Today, that number exceeds 2,700. The expansion happened in waves: gradual growth through the 1980s and early 1990s, then explosive development starting in 1999 when the government decided to massively expand university enrollment as economic policy. More graduates meant more skilled workers for the growing economy. The number of institutions nearly tripled in two decades.
This expansion transformed what the Gaokao meant. When only 5 percent of test-takers got into any university, passing the exam was a genuine achievement. Now that 80 percent gain admission somewhere, the competition has shifted. It's no longer about whether you'll attend university—it's about which tier of university, which specific school, which program. The stakes remain high even as the finish line has moved.
In 2022, a record 11.93 million students registered for the Gaokao—more than the entire population of many European countries. Almost 8 million of them gained admission to higher education.
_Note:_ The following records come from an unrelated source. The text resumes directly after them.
(** [posixpath.join(a, *p)] *)
Definition join (a : string) (p : list string) : string :=
  fold_left join_step p a.

(** The body of the loop of [posixpath.normpath] over the components. *)
Definition norm_step (initial_slashes : nat) (new_comps : list string)
  (comp : string) : list string :=
  if String.eqb comp "" || String.eqb comp "." then new_comps
  else if negb (String.eqb comp "..")
          || (Nat.eqb initial_slashes 0 && Nat.eqb (length new_comps) 0)
          || (negb (Nat.eqb (length new_comps) 0)
              && String.eqb (List.last new_comps "") "..")
       then new_comps ++ [comp]
       else List.removelast new_comps.

(** [posixpath.normpath(path)] *)
Definition normpath (path : string) : string :=
  if String.eqb path "" then "."
  else
    let initial_slashes :=
      if Str.startswith path sep then
        if Str.startswith path "//" && negb (Str.startswith path "///")
        then 2 else 1
      else 0 in
    let comps := Str.split "/" path in
    let new_comps := fold_left (norm_step initial_slashes) comps [] in
    let path := Str.join sep new_comps in
    let path :=
      match initial_slashes with
      | 0 => path
      | 1 => sep ++ path
      | _ => sep ++ sep ++ path
      end in
    if Str.truthy path then path else ".".

End posixpath.

(** ** The host *)

(** An element of an XML tree: its tag and its text ([None] when the
    element has no text). *)
Record element := { tag : string; text : option string }.

Inductive exn :=
| RuntimeError (msg : string)
| ParseError                 (* xml.etree.ElementTree.ParseError *)
| KeyError (key : string)
  (* any other exception, by the name of its class and its text: the
     OSError of a file that cannot be opened, read or written and its
     subclasses, the ValueError or LookupError of an encoding, ... *)
| PyError (cls msg : string).

(** What [xml.etree.ElementTree.parse] makes of a file: a parse error;
    another exception (the file cannot be read, its encoding is unknown
    or not supported); or a tree, of which only the children of the root
    matter here. *)
Inductive xml_file :=
| Malformed
| Fails (e : exn)
| Document (children : list element).

(** The file system, as far as [os.path], [xml.parse] and [open] observe
    and change it. *)
Record filesystem := {
  exists_ : string -> bool;          (* os.path.exists *)
  isfile : string -> bool;           (* os.path.isfile *)
  isdir : string -> bool;            (* os.path.isdir *)
  xml_parse : string -> xml_file;    (* xml.parse of the file at a path *)
  (* open(path, 'w'): the exception that it raises, if it does; when it
     does not, the file is created or emptied *)
  fopen_w : string -> option exn;
  (* root_file.write(data) on the file at a path that holds [written]:
     [None] when the data are added; otherwise the exception raised and
     what the file holds once the [with] block has closed it *)
  fwrite : string -> string -> string -> option (exn * string);
  (* the close at the end of the [with] block, on the file at a path
     that holds [written]: [None] when all of it reaches the file;
     otherwise the exception raised and what the file holds *)
  fclose : string -> string -> option (exn * string)
}.

(** The Windows registry under [HKEY_LOCAL_MACHINE], as far as [winreg]
    is asked: [inl err] is an [OSError] whose text is [err]. *)
Record registry := {
  (* OpenKey(reg, "SOFTWARE\\MathWorks\\MATLAB"), then EnumKey by index *)
  matlab_key : string + list string;
  (* OpenKey of a subkey by name, then QueryValueEx(key, "MATLABROOT")[0] *)
  matlabroot_of : string -> string + string
}.

Inductive result (A : Type) :=
| Ok (a : A)
| Raise (e : exn).
Arguments Ok {A} a.
Arguments Raise {A} e.

Record host := {
  system : string;                   (* platform.system() *)
  mac_ver_machine : string;          (* platform.mac_ver()[-1] *)
  version_info : N * N;              (* sys.version_info.major, .minor *)
  environ : gmap string string;      (* os.environ *)
  getcwd : string;                   (* os.getcwd() *)
  fs : filesystem;
  reg : registry;
  (* ntpath.join, which is os.path.join on Windows *)
  ntpath_join : string -> list string -> string;
  (* ntpath.normpath, which is os.path.normpath on Windows *)
  ntpath_normpath : string -> string;
  (* str(SUPPORTED_PYTHON_VERSIONS): the order in which a set prints is
     that of its hash table *)
  str_supported : string;
  (* build_py.run(self), the method of the base class in setuptools; it
     does not touch the attributes or the file that this class writes *)
  build_py_run : result unit
}.

(** The attributes of [self] that the methods assign, and the files that
    they have written: a path to the text that the file holds, as the
    [str] passed to [write] (the encoding and the translation of newlines
    of a file opened in text mode are below this model). *)
Record state := {
  arch : string;
  path_name : string;
  python_ver : string;
  platform : string;
  found_matlab : option string;
  files : gmap string string
}.

(** The class attributes: the state of a fresh instance. *)
Definition initial (written : gmap string string) : state :=
  {| arch := ""; path_name := ""; python_ver := ""; platform := "";
     found_matlab := Some ""; files := written |}.

Definition set_arch (v : string) (s : state) : state :=
  {| arch := v; path_name := path_name s; python_ver := python_ver s;
     platform := platform s; found_matlab := found_matlab s; files := files s |}.
Definition set_path_name (v : string) (s : state) : state :=
  {| arch := arch s; path_name := v; python_ver := python_ver s;
     platform := platform s; found_matlab := found_matlab s; files := files s |}.
Definition set_python_ver (v : string) (s : state) : state :=
  {| arch := arch s; path_name := path_name s; python_ver := v;
     platform := platform s; found_matlab := found_matlab s; files := files s |}.
Definition set_platform (v : string) (s : state) : state :=
  {| arch := arch s; path_name := path_name s; python_ver := python_ver s;
     platform := v; found_matlab := found_matlab s; files := files s |}.
Definition set_found_matlab (v : option string) (s : state) : state :=
  {| arch := arch s; path_name := path_name s; python_ver := python_ver s;
     platform := platform s; found_matlab := v; files := files s |}.
Definition set_files (v : gmap string string) (s : state) : state :=
  {| arch := arch s; path_name := path_name s; python_ver := python_ver s;
     platform := platform s; found_matlab := found_matlab s; files := v |}.

(** ** Methods as state transformers that may raise *)

Definition M (A : Type) : Type := state -> result A * state.

Definition ret {A} (a : A) : M A := fun s => (Ok a, s).
Definition raise {A} (e : exn) : M A := fun s => (Raise e, s).
Definition bind {A B} (c : M A) (k : A -> M B) : M B :=
  fun s => match c s with
           | (Ok a, s') => k a s'
           | (Raise e, s') => (Raise e, s')
           end.
Definition get : M state := fun s => (Ok s, s).
Definition modify (f : state -> state) : M unit := fun s => (Ok tt, f s).
Definition lift {A} (r : result A) : M A := fun s => (r, s).

Declare Scope py_scope.
Delimit Scope py_scope with py.
Notation "x <- c1 ;; c2" := (bind c1 (fun x => c2))
  (at level 100, c1 at next level, right associativity) : py_scope.
Notation "c1 ;; c2" := (bind c1 (fun _ => c2))
  (at level 100, right associativity) : py_scope.
Open Scope py_scope.

(** ** The class [_MatlabFinder] *)

Definition nl : string := String (ascii_of_nat 10) EmptyString.

Definition PLATFORM_DICT : gmap string string :=
  {[ "Windows" := "PATH";
     "Linux" := "LD_LIBRARY_PATH";
     "Darwin" := "DYLD_LIBRARY_PATH" ]}.

Definition MATLAB_REL : string := "R2022a".

Definition MATLAB_VER : string := "9.12".

Definition SUPPORTED_PYTHON_VERSIONS : gset string := {[ "3.8"; "3.9" ]}.

Definition VER_TO_REL : gmap string string :=
  {[ "9.6" := "R2019a";
     "9.7" := "R2019b";
     "9.8" := "R2020a";
     "9.9" := "R2020b";
     "9.10" := "R2021a";
     "9.11" := "R2021b";
     "9.12" := "R2022a" ]}.

Definition DEFAULT_INSTALLS : gmap string string :=
  {[ "Darwin" := "/Applications/MATLAB_" ++ MATLAB_REL ++ ".app";
     "Linux" := "/usr/local/MATLAB/" ++ MATLAB_REL ]}.

(** *** The error messages *)

Definition minimum_required : string :=
  "No compatible version of MATLAB was found. This feature supports MATLAB R2019a and later.".
Definition dir_not_found : string := "Directory not found: ".
Definition install_compatible : string :=
  "To install a compatible version, call python -m pip install matlabengine==".
Definition no_windows_install : string :=
  "MATLAB installation not found in Windows Registry:".
(** [unsupported_platform.format(platform=p)] *)
Definition unsupported_platform (p : string) : string :=
  p ++ " is not a supported platform.".
(** [unsupported_python.format(python=p, supported=s)] *)
Definition unsupported_python (p s : string) : string :=
  p ++ " is not supported. The supported Python versions are " ++ s ++ ".".
(** [set_path.format(path1=p1, arch=a, path2=p2)] *)
Definition set_path (p1 a p2 : string) : string :=
  "MATLAB installation not found in " ++ p1 ++ ". Add matlabroot/bin/" ++ a
  ++ " to " ++ p2 ++ ".".
(** [no_compatible_matlab.format(ver=v)] *)
Definition no_compatible_matlab (v : string) : string :=
  "No compatible MATLAB installation found in Windows Registry. This release of "
  ++ "MATLAB Engine API for Python is compatible with version " ++ v
  ++ ". The found versions were".
Definition no_matlab : string := "No MATLAB installation found in Windows Registry.".
(** [incompatible_ver.format(ver=v, found=f)] *)
Definition incompatible_ver (v f : string) : string :=
  "MATLAB version " ++ v
  ++ " was found, but MATLAB Engine API for Python is not compatible with it. "
  ++ "To install a compatible version, call python -m pip install matlabengine=="
  ++ f ++ ".".

Section Finder.

Variable h : host.

(** *** The module [os] of the host *)

Definition is_windows : bool := String.eqb (system h) "Windows".
Definition os_sep : string := if is_windows then "\" else "/".
Definition os_pathsep : ascii := if is_windows then ";"%char else ":"%char.
Definition os_pardir : string := "..".
Definition os_path_join : string -> list string -> string :=
  if is_windows then ntpath_join h else posixpath.join.
Definition os_path_normpath : string -> string :=
  if is_windows then ntpath_normpath h else posixpath.normpath.

(** *** The methods *)

Definition set_platform_and_arch : M unit :=
  modify (set_platform (system h)) ;;
  self <- get ;;
  match PLATFORM_DICT !! platform self with
  | None => raise (RuntimeError (unsupported_platform (platform self)))
  | Some name =>
      modify (set_path_name name) ;;
      if String.eqb (platform self) "Windows" then modify (set_arch "win64")
      else if String.eqb (platform self) "Linux" then modify (set_arch "glnxa64")
      else if String.eqb (platform self) "Darwin" then
        if String.eqb (mac_ver_machine h) "arm64"
        then modify (set_arch "maca64")
        else modify (set_arch "maci64")
      else raise (RuntimeError (unsupported_platform (platform self)))
  end.

Definition set_python_version : M unit :=
  let ver := version_info h in
  modify (set_python_ver (Str.of_N (fst ver) ++ "." ++ Str.of_N (snd ver))) ;;
  self <- get ;;
  if bool_decide (python_ver self ∈ SUPPORTED_PYTHON_VERSIONS) then ret tt
  else raise (RuntimeError
                (unsupported_python (python_ver self) (str_supported h))).

Definition unix_default_install_exists : M bool :=
  self <- get ;;
  match DEFAULT_INSTALLS !! platform self with
  | None => raise (KeyError (platform self))
  | Some path => ret (exists_ (fs h) path)
  end.

Definition _create_path_list : M (list string) :=
  self <- get ;;
  let path_dirs :=
    match environ h !! path_name self with
    | Some path_string => ([] ++ Str.split os_pathsep path_string)%list
    | None => []
    end in
  match path_dirs with
  | [] => raise (RuntimeError
                   (set_path (path_name self) (arch self) (path_name self)))
  | _ :: _ => ret path_dirs
  end.

(** The loop of [verify_matlab_release] over the children of the root:
    the value left in [matlab_release]. *)
Fixpoint release_loop (children : list element) : M (option string) :=
  match children with
  | [] => ret (Some "")
  | child :: rest =>
      if String.eqb (tag child) "release" then
        modify (set_found_matlab (text child)) ;;
        ret (text child)
      else release_loop rest
  end.

Definition verify_matlab_release (root : string) : M bool :=
  let version_info := os_path_join root ["VersionInfo.xml"] in
  if negb (isfile (fs h) version_info) then ret false
  else
    match xml_parse (fs h) version_info with
    | Malformed => raise ParseError
    | Fails e => raise e
    | Document tree_root =>
        matlab_release <- release_loop tree_root ;;
        if negb (bool_decide (matlab_release = Some MATLAB_REL)) then ret false
        else ret true
    end.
The numbers keep growing year by year, reflecting both population dynamics and increasing expectations that higher education is a necessary path to middle-class life.
Beyond the Numbers
What the Gaokao reveals about China goes beyond education policy. It shows a society that believes in measurable achievement, that trusts standardized assessment even while recognizing its flaws, that will organize enormous collective resources around individual advancement. It shows a culture that takes education seriously—perhaps too seriously, given the mental health costs—but seriously nonetheless.
The exam also reveals tensions. Between meritocratic ideals and structural inequalities. Between national unity and provincial variation. Between preparing students for tests and preparing them for life. These tensions don't have easy resolutions, and China continues to experiment with reforms that try to address them without abandoning the fundamental system.
Every June, millions of families will organize their lives around two days of testing. Police will redirect traffic. Construction will pause. A nation will hold its breath while its children fill in answer sheets that will determine what kinds of lives they get to live.
The Gaokao isn't just an exam. It's a mirror reflecting what a society believes about fairness, about opportunity, and about what people deserve based on how well they can perform when it matters most.